PROBLEM TO WORK ON. The answer must consist of every line from the data that holds the string "EBreach".

(DATA Opens)

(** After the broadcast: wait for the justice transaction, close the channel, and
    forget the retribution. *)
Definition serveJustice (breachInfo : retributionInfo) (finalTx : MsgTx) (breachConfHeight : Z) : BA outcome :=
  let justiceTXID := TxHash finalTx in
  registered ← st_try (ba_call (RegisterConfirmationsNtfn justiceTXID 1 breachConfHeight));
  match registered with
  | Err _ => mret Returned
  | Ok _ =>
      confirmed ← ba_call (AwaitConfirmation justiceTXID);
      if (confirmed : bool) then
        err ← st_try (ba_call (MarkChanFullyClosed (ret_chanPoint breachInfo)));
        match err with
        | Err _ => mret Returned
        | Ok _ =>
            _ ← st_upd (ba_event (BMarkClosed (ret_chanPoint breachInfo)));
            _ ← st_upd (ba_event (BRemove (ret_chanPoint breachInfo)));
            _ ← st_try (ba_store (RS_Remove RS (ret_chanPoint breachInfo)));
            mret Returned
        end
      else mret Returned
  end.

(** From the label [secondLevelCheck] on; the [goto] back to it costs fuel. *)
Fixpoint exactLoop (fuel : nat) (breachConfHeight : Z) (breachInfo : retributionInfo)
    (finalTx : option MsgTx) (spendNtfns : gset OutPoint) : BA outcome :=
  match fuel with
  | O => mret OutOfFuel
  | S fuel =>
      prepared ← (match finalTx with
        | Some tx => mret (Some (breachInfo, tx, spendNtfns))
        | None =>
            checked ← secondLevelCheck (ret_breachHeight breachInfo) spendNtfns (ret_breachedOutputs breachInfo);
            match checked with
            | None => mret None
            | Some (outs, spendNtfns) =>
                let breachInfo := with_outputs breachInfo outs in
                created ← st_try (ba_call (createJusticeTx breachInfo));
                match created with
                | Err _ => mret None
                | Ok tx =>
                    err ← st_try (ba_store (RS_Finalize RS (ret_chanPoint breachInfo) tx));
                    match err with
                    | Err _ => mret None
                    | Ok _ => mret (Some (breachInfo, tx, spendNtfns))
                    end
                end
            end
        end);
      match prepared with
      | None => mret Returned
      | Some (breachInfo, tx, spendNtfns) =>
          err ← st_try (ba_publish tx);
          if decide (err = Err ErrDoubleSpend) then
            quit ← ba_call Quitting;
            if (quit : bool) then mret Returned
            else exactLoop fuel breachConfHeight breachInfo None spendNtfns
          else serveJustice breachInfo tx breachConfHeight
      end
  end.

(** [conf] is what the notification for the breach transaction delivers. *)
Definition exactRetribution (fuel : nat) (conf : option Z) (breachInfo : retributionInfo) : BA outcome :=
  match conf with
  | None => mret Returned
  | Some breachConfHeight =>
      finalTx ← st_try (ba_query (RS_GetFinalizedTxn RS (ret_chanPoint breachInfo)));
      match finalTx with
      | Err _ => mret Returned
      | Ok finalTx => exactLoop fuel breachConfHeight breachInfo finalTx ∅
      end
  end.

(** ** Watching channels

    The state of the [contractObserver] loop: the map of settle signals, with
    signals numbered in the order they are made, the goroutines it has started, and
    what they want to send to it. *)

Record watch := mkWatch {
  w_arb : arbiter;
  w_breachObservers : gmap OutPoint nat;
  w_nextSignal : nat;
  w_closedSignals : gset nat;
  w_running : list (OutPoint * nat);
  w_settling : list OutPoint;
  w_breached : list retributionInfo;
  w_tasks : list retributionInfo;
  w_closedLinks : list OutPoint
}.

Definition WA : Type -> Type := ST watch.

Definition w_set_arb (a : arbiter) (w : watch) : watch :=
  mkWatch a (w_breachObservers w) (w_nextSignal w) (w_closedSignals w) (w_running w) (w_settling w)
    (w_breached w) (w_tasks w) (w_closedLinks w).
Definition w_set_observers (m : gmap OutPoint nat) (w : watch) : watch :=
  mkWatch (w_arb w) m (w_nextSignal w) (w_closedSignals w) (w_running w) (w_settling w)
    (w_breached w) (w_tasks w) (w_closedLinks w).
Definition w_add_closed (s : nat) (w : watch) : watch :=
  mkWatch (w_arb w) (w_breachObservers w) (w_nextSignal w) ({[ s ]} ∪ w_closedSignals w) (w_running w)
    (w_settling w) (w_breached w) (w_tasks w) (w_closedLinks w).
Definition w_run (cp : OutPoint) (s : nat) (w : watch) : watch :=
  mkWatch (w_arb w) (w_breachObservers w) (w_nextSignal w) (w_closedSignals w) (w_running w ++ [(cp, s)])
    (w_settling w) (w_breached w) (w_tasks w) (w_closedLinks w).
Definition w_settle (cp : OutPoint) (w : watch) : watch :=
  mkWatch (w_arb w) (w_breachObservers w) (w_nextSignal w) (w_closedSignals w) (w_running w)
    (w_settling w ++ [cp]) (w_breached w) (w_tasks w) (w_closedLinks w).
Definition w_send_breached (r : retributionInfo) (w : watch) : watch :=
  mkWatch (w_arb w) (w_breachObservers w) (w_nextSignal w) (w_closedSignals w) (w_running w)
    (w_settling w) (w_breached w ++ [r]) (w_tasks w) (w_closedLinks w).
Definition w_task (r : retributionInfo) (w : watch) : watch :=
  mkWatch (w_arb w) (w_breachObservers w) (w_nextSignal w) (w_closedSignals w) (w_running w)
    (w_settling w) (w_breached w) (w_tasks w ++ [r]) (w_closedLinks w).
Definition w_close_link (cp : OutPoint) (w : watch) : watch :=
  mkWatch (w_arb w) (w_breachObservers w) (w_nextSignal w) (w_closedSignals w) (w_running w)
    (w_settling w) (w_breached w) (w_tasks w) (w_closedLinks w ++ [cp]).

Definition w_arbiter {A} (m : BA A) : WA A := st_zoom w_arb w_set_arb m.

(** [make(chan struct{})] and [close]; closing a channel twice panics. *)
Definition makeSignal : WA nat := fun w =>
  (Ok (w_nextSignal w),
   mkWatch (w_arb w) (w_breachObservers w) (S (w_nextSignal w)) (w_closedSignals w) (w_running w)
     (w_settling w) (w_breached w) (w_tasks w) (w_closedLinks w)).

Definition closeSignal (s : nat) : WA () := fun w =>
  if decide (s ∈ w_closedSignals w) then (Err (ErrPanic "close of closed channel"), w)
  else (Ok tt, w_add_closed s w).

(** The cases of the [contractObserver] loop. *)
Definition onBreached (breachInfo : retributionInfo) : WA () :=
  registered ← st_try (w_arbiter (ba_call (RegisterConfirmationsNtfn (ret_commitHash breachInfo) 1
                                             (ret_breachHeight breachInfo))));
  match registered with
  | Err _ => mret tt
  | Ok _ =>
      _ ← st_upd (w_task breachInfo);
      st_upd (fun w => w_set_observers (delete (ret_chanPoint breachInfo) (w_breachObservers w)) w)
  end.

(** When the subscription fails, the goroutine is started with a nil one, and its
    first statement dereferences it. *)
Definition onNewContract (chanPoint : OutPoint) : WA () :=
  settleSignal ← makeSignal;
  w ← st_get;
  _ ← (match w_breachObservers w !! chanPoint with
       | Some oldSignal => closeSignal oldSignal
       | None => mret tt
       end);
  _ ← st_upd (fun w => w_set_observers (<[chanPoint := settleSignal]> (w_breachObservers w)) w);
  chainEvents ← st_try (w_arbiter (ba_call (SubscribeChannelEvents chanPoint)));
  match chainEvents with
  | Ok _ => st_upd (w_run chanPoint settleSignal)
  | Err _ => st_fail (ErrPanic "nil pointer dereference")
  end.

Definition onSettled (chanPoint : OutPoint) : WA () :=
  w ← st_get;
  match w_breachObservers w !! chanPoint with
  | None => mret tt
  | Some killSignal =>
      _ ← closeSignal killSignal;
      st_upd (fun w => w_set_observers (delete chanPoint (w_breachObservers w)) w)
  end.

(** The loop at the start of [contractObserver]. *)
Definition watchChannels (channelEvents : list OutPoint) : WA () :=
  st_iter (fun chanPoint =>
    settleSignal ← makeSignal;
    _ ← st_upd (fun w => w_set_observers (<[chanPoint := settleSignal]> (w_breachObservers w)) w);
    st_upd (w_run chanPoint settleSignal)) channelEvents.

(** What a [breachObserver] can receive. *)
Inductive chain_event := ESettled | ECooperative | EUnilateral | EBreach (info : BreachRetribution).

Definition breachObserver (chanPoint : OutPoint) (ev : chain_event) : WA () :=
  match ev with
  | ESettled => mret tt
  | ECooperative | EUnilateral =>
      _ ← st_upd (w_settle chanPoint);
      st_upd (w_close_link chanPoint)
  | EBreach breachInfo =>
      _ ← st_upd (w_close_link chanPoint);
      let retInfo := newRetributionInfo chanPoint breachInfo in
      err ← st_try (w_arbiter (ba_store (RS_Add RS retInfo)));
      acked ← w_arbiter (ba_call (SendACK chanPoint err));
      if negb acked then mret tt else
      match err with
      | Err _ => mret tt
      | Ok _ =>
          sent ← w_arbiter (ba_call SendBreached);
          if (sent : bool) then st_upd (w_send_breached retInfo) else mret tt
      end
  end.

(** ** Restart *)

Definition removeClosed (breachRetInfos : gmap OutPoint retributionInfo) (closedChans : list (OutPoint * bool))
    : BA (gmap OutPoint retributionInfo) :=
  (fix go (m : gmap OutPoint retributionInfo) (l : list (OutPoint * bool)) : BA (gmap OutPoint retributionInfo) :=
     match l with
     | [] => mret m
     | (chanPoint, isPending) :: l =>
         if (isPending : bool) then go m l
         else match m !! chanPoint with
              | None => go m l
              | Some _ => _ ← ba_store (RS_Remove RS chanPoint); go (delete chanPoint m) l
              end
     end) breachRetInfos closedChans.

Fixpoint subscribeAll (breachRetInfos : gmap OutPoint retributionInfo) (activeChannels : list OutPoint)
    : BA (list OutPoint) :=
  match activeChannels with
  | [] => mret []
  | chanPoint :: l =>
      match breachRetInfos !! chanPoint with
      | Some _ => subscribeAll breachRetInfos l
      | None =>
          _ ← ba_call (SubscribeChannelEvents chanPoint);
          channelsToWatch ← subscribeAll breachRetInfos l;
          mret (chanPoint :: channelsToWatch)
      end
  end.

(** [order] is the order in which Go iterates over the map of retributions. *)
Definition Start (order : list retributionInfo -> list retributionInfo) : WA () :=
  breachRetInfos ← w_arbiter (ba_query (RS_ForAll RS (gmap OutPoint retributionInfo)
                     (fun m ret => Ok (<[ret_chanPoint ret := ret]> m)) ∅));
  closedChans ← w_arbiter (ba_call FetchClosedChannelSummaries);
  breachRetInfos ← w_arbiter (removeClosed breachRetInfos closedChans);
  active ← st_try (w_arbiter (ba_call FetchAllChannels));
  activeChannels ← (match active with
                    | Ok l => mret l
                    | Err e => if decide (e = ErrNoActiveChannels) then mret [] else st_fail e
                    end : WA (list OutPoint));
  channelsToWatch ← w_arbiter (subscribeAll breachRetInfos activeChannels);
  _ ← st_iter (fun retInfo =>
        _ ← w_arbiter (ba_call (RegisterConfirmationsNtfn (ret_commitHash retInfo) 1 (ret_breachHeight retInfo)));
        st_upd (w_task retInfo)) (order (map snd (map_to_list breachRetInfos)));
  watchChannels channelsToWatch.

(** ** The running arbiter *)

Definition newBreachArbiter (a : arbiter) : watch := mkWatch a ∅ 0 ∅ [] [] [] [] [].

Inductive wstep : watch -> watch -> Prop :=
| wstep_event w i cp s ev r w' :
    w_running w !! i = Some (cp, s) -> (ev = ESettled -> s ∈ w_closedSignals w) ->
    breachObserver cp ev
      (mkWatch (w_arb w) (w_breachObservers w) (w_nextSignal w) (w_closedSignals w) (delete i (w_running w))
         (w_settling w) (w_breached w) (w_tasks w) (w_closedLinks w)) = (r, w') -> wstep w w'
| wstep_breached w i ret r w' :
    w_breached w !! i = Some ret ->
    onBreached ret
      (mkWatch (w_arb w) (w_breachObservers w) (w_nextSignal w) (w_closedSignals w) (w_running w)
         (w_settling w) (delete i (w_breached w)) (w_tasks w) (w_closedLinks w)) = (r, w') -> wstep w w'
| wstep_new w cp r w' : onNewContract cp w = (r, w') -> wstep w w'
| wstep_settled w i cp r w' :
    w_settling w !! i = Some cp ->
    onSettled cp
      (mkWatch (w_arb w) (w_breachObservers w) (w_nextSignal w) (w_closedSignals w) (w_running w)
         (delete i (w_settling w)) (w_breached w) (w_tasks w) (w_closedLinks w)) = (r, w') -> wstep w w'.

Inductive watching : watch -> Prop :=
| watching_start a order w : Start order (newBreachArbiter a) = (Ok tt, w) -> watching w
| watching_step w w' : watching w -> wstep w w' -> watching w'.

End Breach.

(DATA Closes)

WRITTEN ANSWER.
Inductive chain_event := ESettled | ECooperative | EUnilateral | EBreach (info : BreachRetribution).
  | EBreach breachInfo =>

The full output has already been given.